*** Data ***
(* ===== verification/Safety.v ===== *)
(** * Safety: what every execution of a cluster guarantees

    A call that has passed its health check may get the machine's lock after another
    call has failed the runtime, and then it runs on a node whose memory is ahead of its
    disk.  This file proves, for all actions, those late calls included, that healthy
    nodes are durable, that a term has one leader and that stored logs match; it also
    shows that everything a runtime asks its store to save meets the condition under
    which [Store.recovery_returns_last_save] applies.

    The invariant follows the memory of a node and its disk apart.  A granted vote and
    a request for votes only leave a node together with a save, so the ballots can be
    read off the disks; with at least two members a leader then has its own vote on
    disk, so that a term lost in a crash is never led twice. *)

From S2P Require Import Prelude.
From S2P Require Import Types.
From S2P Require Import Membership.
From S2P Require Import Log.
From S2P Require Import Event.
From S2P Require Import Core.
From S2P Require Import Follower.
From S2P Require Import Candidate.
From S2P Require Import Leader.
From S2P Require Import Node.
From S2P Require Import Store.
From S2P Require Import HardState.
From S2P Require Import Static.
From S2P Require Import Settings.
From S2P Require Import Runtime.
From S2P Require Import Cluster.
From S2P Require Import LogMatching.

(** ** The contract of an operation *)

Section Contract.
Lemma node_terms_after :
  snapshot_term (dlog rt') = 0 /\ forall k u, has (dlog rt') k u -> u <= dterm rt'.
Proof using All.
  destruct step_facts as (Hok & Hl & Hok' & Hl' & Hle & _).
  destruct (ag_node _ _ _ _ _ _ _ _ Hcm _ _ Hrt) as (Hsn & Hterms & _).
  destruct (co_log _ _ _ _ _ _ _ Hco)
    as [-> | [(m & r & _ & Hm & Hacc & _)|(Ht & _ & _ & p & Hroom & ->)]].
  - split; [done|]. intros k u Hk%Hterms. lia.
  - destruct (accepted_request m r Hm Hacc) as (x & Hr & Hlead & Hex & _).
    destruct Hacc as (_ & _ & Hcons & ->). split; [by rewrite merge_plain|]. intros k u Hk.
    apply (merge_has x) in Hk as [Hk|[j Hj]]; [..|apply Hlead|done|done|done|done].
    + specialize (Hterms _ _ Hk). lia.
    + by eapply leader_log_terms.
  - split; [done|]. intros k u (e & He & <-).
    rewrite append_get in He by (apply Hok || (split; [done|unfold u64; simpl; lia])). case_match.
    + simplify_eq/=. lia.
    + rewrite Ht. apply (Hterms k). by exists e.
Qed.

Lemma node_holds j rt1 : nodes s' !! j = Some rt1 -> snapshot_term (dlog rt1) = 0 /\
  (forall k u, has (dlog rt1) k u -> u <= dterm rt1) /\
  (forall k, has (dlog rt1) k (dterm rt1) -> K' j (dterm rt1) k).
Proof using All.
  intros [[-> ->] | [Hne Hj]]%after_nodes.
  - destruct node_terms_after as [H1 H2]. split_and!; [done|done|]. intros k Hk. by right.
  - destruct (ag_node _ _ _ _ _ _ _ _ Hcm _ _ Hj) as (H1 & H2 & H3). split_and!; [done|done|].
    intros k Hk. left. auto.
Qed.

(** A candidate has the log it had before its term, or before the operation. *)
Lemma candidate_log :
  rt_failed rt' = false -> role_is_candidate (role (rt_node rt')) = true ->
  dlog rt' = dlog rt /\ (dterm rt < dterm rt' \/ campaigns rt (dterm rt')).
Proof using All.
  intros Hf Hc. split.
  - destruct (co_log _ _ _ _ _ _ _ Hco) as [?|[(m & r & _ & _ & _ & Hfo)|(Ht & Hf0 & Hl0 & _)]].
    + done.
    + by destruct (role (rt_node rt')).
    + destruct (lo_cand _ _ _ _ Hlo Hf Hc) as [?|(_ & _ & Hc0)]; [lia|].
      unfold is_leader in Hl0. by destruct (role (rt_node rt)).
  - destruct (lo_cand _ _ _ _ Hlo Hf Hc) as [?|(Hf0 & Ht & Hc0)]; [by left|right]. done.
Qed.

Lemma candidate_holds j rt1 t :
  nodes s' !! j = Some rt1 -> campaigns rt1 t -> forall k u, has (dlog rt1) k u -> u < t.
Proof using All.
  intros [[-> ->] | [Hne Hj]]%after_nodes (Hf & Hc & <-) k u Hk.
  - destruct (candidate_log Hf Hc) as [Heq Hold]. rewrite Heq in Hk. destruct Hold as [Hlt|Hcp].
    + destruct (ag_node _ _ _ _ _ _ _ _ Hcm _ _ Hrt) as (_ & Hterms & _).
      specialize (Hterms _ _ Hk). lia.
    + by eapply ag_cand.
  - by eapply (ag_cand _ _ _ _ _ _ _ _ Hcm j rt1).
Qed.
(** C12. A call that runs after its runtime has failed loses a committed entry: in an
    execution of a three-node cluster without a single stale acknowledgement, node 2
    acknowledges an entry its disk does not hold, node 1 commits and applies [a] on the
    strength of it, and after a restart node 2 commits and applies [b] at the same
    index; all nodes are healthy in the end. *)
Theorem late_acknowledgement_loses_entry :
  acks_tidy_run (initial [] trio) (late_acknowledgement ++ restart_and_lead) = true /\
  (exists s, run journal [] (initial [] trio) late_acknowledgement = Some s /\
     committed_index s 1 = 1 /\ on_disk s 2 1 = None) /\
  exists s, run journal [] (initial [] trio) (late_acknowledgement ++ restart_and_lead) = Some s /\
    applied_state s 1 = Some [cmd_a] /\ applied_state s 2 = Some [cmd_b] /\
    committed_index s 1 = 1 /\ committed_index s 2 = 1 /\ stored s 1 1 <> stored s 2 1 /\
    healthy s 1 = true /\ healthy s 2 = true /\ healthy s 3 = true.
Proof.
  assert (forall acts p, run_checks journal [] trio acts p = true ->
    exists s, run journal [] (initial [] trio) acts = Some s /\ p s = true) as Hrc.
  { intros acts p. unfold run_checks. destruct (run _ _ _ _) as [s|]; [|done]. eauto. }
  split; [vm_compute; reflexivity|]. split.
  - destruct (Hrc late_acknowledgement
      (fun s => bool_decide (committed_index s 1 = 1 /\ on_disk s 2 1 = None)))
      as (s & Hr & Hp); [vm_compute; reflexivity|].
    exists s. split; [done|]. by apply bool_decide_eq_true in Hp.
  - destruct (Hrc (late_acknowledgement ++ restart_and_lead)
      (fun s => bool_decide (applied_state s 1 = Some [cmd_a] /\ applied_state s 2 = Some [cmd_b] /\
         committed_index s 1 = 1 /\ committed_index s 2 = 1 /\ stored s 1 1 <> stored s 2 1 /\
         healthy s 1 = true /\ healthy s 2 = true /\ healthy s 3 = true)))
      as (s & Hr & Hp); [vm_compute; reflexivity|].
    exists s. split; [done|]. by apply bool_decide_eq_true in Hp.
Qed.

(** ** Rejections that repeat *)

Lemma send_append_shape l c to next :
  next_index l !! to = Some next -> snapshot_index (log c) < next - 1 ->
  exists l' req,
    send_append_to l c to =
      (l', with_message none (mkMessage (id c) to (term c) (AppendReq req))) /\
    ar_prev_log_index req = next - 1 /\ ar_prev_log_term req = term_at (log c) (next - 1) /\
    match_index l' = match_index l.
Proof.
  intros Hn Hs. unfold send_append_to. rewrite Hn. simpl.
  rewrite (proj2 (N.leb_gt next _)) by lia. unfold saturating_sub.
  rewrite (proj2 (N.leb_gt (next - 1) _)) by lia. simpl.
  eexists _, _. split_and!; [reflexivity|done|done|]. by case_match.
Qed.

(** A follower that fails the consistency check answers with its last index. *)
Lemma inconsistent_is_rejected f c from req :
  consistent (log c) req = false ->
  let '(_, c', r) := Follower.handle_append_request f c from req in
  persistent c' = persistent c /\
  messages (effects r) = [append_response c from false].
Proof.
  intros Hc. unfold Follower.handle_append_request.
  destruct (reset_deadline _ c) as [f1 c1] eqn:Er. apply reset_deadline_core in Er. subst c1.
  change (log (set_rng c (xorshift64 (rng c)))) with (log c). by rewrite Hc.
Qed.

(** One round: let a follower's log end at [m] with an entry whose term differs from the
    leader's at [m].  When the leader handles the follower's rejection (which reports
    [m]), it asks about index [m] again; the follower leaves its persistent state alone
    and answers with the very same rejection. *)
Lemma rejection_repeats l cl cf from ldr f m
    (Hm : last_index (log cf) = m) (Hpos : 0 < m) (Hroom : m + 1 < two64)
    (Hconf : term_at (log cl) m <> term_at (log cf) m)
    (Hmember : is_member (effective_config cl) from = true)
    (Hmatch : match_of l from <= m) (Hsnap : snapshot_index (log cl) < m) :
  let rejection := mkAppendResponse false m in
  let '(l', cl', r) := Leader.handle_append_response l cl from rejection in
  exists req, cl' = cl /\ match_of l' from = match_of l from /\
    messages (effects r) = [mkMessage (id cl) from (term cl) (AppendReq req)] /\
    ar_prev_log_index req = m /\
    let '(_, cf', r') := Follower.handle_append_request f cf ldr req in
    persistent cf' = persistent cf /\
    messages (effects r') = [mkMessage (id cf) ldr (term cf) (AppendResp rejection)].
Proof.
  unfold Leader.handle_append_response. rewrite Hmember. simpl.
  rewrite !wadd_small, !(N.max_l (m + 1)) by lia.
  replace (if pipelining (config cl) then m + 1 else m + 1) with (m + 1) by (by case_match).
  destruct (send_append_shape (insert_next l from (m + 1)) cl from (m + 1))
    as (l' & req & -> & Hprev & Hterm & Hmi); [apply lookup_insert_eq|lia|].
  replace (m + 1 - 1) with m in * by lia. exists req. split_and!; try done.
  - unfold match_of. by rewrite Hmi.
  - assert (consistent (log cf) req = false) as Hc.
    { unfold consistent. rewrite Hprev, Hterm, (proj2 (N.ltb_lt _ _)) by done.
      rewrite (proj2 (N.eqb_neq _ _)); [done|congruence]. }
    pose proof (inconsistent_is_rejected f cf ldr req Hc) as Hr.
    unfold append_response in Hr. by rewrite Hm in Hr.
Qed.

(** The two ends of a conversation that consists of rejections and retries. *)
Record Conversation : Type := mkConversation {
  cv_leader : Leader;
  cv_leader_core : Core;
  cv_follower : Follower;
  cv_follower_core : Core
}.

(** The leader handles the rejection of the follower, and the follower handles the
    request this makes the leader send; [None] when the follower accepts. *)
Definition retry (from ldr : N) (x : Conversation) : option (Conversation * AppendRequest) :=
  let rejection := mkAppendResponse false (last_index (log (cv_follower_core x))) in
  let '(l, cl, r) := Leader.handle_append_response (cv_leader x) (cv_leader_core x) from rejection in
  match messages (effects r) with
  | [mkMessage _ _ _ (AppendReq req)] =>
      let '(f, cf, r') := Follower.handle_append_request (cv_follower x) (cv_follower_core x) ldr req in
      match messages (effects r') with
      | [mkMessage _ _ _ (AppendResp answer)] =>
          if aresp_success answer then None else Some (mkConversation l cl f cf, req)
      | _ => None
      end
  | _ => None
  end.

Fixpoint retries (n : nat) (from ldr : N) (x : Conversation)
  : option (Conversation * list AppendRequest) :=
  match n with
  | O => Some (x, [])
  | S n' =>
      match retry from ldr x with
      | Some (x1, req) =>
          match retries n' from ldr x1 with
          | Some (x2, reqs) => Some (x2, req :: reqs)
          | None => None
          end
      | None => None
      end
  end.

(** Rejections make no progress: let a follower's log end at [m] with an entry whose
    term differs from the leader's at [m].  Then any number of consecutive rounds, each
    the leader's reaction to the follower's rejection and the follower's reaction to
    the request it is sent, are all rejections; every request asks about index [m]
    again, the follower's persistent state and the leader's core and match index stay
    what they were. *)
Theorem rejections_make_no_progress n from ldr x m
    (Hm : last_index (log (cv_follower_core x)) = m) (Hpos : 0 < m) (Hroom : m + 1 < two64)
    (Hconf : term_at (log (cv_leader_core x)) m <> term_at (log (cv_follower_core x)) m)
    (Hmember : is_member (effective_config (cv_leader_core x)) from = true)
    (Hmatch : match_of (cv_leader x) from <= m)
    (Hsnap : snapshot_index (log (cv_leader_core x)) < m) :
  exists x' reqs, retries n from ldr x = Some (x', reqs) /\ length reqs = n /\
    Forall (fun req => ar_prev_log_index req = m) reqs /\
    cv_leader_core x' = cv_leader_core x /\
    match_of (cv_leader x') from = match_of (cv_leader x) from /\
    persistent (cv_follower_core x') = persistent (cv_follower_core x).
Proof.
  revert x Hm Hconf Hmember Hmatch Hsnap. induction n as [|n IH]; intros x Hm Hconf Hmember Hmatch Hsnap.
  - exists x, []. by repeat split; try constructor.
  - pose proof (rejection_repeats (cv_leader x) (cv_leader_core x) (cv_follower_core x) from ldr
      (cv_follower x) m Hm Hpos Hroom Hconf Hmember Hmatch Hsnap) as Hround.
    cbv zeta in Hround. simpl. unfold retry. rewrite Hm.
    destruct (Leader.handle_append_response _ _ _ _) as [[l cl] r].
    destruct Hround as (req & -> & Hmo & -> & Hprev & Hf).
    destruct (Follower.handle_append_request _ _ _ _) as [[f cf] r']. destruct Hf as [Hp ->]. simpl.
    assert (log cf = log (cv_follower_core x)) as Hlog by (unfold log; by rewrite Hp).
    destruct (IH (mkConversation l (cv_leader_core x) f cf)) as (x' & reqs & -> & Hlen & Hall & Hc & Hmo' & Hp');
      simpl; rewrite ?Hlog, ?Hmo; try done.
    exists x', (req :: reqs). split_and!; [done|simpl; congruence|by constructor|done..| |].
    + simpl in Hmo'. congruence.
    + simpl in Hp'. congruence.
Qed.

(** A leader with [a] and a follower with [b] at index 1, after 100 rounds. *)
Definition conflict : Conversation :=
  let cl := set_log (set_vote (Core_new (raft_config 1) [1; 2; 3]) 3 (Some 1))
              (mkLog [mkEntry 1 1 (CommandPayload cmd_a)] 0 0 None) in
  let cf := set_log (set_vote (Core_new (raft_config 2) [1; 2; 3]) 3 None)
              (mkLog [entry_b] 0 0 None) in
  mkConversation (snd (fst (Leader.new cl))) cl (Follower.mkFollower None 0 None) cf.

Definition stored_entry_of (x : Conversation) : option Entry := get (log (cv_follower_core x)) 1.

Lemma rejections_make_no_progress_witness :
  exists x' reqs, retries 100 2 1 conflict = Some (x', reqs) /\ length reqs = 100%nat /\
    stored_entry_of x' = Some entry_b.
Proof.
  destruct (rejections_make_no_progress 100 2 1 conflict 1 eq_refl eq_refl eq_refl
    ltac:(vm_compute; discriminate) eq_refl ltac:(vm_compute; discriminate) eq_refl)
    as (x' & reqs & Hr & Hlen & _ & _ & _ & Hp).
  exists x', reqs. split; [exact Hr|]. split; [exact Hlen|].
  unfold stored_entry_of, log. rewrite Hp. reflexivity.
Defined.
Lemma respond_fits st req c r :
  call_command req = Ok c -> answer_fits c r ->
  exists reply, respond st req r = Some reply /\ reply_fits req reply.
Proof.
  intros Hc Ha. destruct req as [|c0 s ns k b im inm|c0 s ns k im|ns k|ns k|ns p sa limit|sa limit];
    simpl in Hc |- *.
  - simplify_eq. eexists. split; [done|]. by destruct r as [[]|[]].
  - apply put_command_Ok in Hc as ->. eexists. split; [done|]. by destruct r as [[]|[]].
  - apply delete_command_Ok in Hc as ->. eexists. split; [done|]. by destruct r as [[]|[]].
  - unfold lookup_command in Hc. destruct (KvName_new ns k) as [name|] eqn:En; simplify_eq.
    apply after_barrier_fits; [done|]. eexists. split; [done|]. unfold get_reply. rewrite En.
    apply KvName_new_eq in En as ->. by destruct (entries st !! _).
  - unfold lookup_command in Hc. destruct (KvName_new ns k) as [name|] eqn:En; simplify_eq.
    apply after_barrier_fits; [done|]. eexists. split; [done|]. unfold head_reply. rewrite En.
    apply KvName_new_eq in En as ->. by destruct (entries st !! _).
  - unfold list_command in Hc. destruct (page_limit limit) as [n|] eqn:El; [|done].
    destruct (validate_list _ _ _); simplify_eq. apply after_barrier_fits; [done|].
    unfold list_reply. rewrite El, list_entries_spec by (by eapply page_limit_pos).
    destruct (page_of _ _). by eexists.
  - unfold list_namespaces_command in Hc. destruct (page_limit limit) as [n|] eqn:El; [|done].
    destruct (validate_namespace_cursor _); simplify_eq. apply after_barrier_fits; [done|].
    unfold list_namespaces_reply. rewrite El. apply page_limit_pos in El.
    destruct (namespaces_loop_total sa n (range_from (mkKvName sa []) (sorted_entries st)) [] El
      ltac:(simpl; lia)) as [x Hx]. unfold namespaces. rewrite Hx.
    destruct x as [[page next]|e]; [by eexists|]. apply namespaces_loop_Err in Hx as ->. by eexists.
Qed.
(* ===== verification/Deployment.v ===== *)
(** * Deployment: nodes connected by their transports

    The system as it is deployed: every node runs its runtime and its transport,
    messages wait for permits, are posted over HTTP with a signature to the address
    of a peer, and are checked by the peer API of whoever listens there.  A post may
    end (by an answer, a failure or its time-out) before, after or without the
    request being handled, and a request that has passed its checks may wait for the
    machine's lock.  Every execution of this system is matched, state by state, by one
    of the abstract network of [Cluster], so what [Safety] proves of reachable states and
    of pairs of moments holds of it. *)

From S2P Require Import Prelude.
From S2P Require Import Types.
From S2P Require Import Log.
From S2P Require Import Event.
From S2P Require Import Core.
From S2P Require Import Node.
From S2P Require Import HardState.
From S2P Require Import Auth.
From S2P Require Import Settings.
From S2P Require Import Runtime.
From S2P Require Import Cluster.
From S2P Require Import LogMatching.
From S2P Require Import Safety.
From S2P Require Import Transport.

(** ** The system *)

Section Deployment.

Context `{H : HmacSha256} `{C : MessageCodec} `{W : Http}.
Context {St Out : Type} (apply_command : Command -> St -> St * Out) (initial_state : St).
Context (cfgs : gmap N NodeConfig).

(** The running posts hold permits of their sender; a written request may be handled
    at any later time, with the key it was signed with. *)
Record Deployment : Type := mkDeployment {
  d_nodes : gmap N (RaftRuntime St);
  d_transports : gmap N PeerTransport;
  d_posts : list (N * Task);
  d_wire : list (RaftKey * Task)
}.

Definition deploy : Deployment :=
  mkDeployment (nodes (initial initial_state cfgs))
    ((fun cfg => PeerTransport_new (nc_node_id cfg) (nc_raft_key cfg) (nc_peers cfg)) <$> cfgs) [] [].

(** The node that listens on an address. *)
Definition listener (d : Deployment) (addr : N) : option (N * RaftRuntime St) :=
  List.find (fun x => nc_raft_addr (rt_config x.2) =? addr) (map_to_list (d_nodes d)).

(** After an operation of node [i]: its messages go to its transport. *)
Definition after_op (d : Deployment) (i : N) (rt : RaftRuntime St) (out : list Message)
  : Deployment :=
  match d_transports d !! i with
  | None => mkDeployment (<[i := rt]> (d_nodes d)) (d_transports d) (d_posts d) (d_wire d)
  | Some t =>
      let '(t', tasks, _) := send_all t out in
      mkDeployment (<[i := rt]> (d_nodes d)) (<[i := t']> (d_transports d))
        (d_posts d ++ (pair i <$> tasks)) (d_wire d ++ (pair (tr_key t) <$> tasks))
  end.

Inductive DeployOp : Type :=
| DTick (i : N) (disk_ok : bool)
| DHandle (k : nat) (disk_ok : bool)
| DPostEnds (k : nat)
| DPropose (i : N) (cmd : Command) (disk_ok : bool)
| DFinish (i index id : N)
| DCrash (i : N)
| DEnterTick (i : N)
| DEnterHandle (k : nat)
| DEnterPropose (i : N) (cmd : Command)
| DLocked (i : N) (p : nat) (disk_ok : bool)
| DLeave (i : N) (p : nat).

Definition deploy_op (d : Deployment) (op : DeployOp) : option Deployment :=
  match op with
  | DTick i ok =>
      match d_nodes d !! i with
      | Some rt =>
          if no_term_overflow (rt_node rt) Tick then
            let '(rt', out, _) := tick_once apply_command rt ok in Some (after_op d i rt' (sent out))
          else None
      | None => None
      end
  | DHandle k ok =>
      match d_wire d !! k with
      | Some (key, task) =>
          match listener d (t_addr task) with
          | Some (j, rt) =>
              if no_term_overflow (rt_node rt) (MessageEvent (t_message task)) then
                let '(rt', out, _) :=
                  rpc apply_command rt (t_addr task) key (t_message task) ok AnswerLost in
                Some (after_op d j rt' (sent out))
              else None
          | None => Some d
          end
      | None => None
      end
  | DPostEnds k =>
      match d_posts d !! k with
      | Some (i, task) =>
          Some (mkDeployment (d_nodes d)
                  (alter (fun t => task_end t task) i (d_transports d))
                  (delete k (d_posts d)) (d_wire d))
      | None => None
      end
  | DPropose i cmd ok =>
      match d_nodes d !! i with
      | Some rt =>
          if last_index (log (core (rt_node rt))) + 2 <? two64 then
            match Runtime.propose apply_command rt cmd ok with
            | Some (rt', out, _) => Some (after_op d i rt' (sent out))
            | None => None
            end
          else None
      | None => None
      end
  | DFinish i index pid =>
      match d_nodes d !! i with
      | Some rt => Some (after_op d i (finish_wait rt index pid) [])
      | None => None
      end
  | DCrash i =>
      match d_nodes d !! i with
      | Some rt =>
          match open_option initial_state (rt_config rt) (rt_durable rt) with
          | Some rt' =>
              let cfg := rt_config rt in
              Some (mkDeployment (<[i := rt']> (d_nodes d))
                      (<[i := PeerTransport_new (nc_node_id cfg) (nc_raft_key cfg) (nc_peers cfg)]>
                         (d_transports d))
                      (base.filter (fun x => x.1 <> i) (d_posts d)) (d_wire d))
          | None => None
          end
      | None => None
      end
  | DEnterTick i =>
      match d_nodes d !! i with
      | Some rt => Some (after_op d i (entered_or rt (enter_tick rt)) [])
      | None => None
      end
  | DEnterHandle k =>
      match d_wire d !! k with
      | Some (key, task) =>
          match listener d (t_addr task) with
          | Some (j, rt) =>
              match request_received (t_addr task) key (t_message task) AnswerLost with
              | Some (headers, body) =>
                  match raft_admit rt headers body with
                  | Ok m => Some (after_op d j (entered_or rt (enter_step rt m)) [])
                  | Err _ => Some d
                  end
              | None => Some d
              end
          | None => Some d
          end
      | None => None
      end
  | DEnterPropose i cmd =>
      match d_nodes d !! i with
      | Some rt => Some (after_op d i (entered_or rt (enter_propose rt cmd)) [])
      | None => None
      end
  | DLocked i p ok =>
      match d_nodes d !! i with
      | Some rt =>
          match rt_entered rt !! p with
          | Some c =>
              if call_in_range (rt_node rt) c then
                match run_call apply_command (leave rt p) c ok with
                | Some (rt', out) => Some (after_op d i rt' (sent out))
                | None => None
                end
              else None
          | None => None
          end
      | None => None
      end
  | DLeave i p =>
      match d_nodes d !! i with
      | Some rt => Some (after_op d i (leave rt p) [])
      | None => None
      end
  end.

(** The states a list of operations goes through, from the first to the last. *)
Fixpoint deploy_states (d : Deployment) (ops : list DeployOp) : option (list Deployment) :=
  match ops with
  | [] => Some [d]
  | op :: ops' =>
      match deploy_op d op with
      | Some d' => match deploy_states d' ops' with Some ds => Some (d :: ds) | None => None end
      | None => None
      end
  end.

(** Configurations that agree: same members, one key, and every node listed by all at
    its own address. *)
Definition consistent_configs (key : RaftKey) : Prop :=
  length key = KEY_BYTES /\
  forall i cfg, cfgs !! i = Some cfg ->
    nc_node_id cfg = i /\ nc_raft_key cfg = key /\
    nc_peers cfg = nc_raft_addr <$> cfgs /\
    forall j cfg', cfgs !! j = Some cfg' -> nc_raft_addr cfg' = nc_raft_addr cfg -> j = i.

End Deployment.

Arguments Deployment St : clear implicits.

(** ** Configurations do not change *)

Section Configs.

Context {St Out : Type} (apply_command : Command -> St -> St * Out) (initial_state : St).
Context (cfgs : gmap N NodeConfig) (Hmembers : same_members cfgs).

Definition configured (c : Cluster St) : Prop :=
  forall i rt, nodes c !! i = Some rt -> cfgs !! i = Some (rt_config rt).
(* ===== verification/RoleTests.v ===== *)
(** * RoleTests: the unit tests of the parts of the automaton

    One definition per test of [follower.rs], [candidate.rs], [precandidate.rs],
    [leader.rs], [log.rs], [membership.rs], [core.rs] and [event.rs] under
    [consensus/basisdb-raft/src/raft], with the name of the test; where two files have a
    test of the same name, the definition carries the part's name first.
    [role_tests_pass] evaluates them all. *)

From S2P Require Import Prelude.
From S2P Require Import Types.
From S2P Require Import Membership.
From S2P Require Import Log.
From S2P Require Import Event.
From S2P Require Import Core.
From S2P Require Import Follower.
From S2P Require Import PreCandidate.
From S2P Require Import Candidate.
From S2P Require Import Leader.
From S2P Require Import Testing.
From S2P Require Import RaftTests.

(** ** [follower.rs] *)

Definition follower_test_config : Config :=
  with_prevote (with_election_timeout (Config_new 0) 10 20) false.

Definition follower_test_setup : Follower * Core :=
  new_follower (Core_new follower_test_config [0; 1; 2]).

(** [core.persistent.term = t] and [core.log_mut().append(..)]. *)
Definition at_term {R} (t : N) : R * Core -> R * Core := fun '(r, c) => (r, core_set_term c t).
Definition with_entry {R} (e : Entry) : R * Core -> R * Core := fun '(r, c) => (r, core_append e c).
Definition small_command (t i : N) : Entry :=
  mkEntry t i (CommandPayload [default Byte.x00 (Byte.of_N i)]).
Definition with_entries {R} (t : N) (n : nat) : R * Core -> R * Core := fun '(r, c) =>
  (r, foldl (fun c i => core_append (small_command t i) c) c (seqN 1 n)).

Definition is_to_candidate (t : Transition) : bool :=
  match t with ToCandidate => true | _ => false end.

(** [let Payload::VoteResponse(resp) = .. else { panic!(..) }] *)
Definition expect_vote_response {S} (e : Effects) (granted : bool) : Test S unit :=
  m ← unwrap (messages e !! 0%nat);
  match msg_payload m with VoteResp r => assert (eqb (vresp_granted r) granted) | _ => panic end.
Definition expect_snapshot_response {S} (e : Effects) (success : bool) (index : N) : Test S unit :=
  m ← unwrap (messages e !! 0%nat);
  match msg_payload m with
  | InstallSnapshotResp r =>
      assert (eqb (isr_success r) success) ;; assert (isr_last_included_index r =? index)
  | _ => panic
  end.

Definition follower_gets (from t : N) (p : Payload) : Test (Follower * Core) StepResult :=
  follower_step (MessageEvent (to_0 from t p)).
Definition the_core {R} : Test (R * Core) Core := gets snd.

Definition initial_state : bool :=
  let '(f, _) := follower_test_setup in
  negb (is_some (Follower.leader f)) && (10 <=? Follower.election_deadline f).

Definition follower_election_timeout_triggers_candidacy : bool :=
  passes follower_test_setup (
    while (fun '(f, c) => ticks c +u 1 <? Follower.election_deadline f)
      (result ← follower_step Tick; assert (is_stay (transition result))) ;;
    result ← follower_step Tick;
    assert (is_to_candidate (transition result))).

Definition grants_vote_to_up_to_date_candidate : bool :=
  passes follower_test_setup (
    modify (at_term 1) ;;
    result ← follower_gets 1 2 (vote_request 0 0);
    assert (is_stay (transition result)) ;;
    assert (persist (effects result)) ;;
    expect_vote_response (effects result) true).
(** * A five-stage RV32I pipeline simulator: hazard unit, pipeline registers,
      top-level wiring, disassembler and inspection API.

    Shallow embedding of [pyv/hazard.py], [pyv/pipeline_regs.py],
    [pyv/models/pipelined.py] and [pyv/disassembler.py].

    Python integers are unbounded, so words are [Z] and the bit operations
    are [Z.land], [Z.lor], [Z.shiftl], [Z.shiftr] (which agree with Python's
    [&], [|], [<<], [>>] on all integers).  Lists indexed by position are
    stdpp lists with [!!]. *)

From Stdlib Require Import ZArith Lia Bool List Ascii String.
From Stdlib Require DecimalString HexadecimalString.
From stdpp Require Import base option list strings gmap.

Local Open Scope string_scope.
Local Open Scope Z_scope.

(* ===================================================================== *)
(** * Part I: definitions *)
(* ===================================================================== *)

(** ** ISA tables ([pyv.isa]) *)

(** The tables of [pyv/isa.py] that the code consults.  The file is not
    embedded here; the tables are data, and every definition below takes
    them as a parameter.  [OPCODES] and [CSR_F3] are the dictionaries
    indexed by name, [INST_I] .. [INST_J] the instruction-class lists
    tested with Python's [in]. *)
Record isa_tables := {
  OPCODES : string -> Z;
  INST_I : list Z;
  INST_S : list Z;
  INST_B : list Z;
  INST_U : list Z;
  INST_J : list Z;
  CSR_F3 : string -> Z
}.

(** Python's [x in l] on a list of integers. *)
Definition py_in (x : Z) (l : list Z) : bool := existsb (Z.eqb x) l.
*** End of Data ***
The lines above, starting at the one with "match retry from ldr x with" and ending at the one with "- pose proof", are the only ones to return, exactly as written.

Solution to this exercise.
      match retry from ldr x with
      | Some (x1, req) =>
          match retries n' from ldr x1 with
          | Some (x2, reqs) => Some (x2, req :: reqs)
          | None => None
          end
      | None => None
      end
  end.

(** Rejections make no progress: let a follower's log end at [m] with an entry whose
    term differs from the leader's at [m].  Then any number of consecutive rounds, each
    the leader's reaction to the follower's rejection and the follower's reaction to
    the request it is sent, are all rejections; every request asks about index [m]
    again, the follower's persistent state and the leader's core and match index stay
    what they were. *)
Theorem rejections_make_no_progress n from ldr x m
    (Hm : last_index (log (cv_follower_core x)) = m) (Hpos : 0 < m) (Hroom : m + 1 < two64)
    (Hconf : term_at (log (cv_leader_core x)) m <> term_at (log (cv_follower_core x)) m)
    (Hmember : is_member (effective_config (cv_leader_core x)) from = true)
    (Hmatch : match_of (cv_leader x) from <= m)
    (Hsnap : snapshot_index (log (cv_leader_core x)) < m) :
  exists x' reqs, retries n from ldr x = Some (x', reqs) /\ length reqs = n /\
    Forall (fun req => ar_prev_log_index req = m) reqs /\
    cv_leader_core x' = cv_leader_core x /\
    match_of (cv_leader x') from = match_of (cv_leader x) from /\
    persistent (cv_follower_core x') = persistent (cv_follower_core x).
Proof.
  revert x Hm Hconf Hmember Hmatch Hsnap. induction n as [|n IH]; intros x Hm Hconf Hmember Hmatch Hsnap.
  - exists x, []. by repeat split; try constructor.
  - pose proof (rejection_repeats (cv_leader x) (cv_leader_core x) (cv_follower_core x) from ldr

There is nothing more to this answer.